Stored data:
(** Executions of a driver that is started once, at [t0]. *)
Definition started (interval t0 : Z) (rest : list (Z * input)) : list (Z * input) :=
  (t0, DoStart) :: rest.
Definition reached (interval t0 : Z) (rest : list (Z * input)) : driver :=
  exec (run handle (started interval t0 rest)) (CbBeginFrameDriver interval).
Definition trace (interval t0 : Z) (rest : list (Z * input)) : list event :=
  events (run handle (started interval t0 rest)) (CbBeginFrameDriver interval).
Definition once (interval t0 : Z) (rest : list (Z * input)) : Prop :=
  all_enabled enabled handle (started interval t0 rest) (CbBeginFrameDriver interval) = true ∧
  Forall (λ i, i.2 ≠ DoStart) rest ∧ Z.of_nat (length rest) < 2 ^ 64 - 3.

Lemma enabled_armed i s : enabled i s = true →
  armed i.2 (s <| clock := i.1 |>) ∧ timely i.2 (s <| clock := i.1 |>).
Proof.
  destruct i as [t i]. unfold enabled. simpl. intros [_ He]%andb_true_iff.
  destruct i; simpl; try done.
  - destruct (next_frame_timer_ s) as [d|]; [|done]. apply Z.leb_le in He. split; [done|]. by exists d.
  - destruct (stall_watchdog_timer_ s) as [d|]; [|done]. apply Z.leb_le in He. split; [done|]. by exists d.
  - apply andb_true_iff in He as [He _]. by destruct (diagnostic_timer_ s).
Qed.

Lemma ClampFrameInterval_range i :
  kFastestRateInterval ≤ ClampFrameInterval i ≤ kSlowestRateInterval.
Proof.
  pose proof Hertz_60. unfold ClampFrameInterval, clamp, kFastestRateInterval, kSlowestRateInterval.
  destruct (Z.ltb_spec i (Hertz 60)); [lia|]. destruct (Z.ltb_spec (Hertz 1) i); lia.
Qed.

(** A step issues one frame at most. *)
Lemma Issue_issues s : length (issues (events IssueOneBeginFrame s)) = if running_ s then 1%nat else 0%nat.
Proof.
  destruct (running_ s) eqn:Hr.
  - unfold events. by rewrite Issue_run.
  - unfold IssueOneBeginFrame. rewrite events_get, Hr. done.
Qed.

Lemma Ack_issues e s : (length (issues (events (OnBeginFrameAck e) s)) ≤ 1)%nat.
Proof.
  unfold OnBeginFrameAck. rewrite events_get.
  destruct (running_ s), (e =? issue_epoch_ s); simpl; try lia.
  rewrite events_mod, events_bind, events_mod. destruct (awaiting_reconfigure_ack_ s); simpl;
    (destruct (0 <? _); [simpl; lia|]; rewrite Issue_issues; case_match; lia).
Qed.

Lemma Watchdog_issues s : (length (issues (events OnStallWatchdog s)) ≤ 1)%nat.
Proof.
  unfold OnStallWatchdog. rewrite events_get. destruct (running_ s); simpl; [|lia].
  rewrite events_mod. destruct (_ || _); simpl; [lia|]. rewrite events_mod, Issue_issues.
  case_match; lia.
Qed.

Lemma react_issues i s : (length (issues (events (react i) s)) ≤ 1)%nat.
Proof.
  destruct i; simpl; try lia.
  - unfold Start. rewrite events_get. destruct (running_ s); [simpl; lia|].
    rewrite !events_mod, Issue_issues. case_match; lia.
  - unfold Stop. rewrite events_get. destruct (running_ s); simpl; lia.
  - unfold NotifyDisplayReconfigured. rewrite events_get.
    destruct (running_ s), (awaiting_reconfigure_ack_ s); simpl; lia.
  - rewrite events_get. destruct (in_viz s !! k) as [[g e]|]; simpl; [|lia].
    rewrite events_mod. destruct (_ =? _)%nat; simpl; [apply Ack_issues|lia].
  - rewrite events_mod, Issue_issues. case_match; lia.
  - rewrite events_mod. apply Watchdog_issues.
  - rewrite events_mod. unfold OnReconfigureNudge. rewrite events_get. destruct (_ || _); simpl; lia.
  - rewrite events_mod. unfold events. rewrite Diagnostic_run. unfold issues. simpl.
    destruct (dies _ _); simpl; lia.
Qed.

Lemma reached_snoc interval t0 rest i :
  reached interval t0 (rest ++ [i]) = exec (handle i) (reached interval t0 rest) ∧
  trace interval t0 (rest ++ [i]) = trace interval t0 rest ++ events (handle i) (reached interval t0 rest).
Proof.
  unfold reached, trace, started. rewrite app_comm_cons.
  destruct (run_app handle ((t0, DoStart) :: rest) [i] (CbBeginFrameDriver interval)) as [-> ->].
  by unfold exec, events; rewrite run_one.
Qed.

Lemma all_enabled_snoc ins (i : Z * input) s :
  all_enabled enabled handle (ins ++ [i]) s = true →
  all_enabled enabled handle ins s = true ∧ enabled i (exec (run handle ins) s) = true.
Proof.
  rewrite all_enabled_app. intros [H1 H2]%andb_true_iff. split; [done|].
  generalize dependent (exec (run handle ins) s). intros s2. simpl. by rewrite andb_true_r.
Qed.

Directions for this task: Take every line above that includes the string "DoStart" and return it.

Result below:
  (t0, DoStart) :: rest.
  Forall (λ i, i.2 ≠ DoStart) rest ∧ Z.of_nat (length rest) < 2 ^ 64 - 3.
  destruct (run_app handle ((t0, DoStart) :: rest) [i] (CbBeginFrameDriver interval)) as [-> ->].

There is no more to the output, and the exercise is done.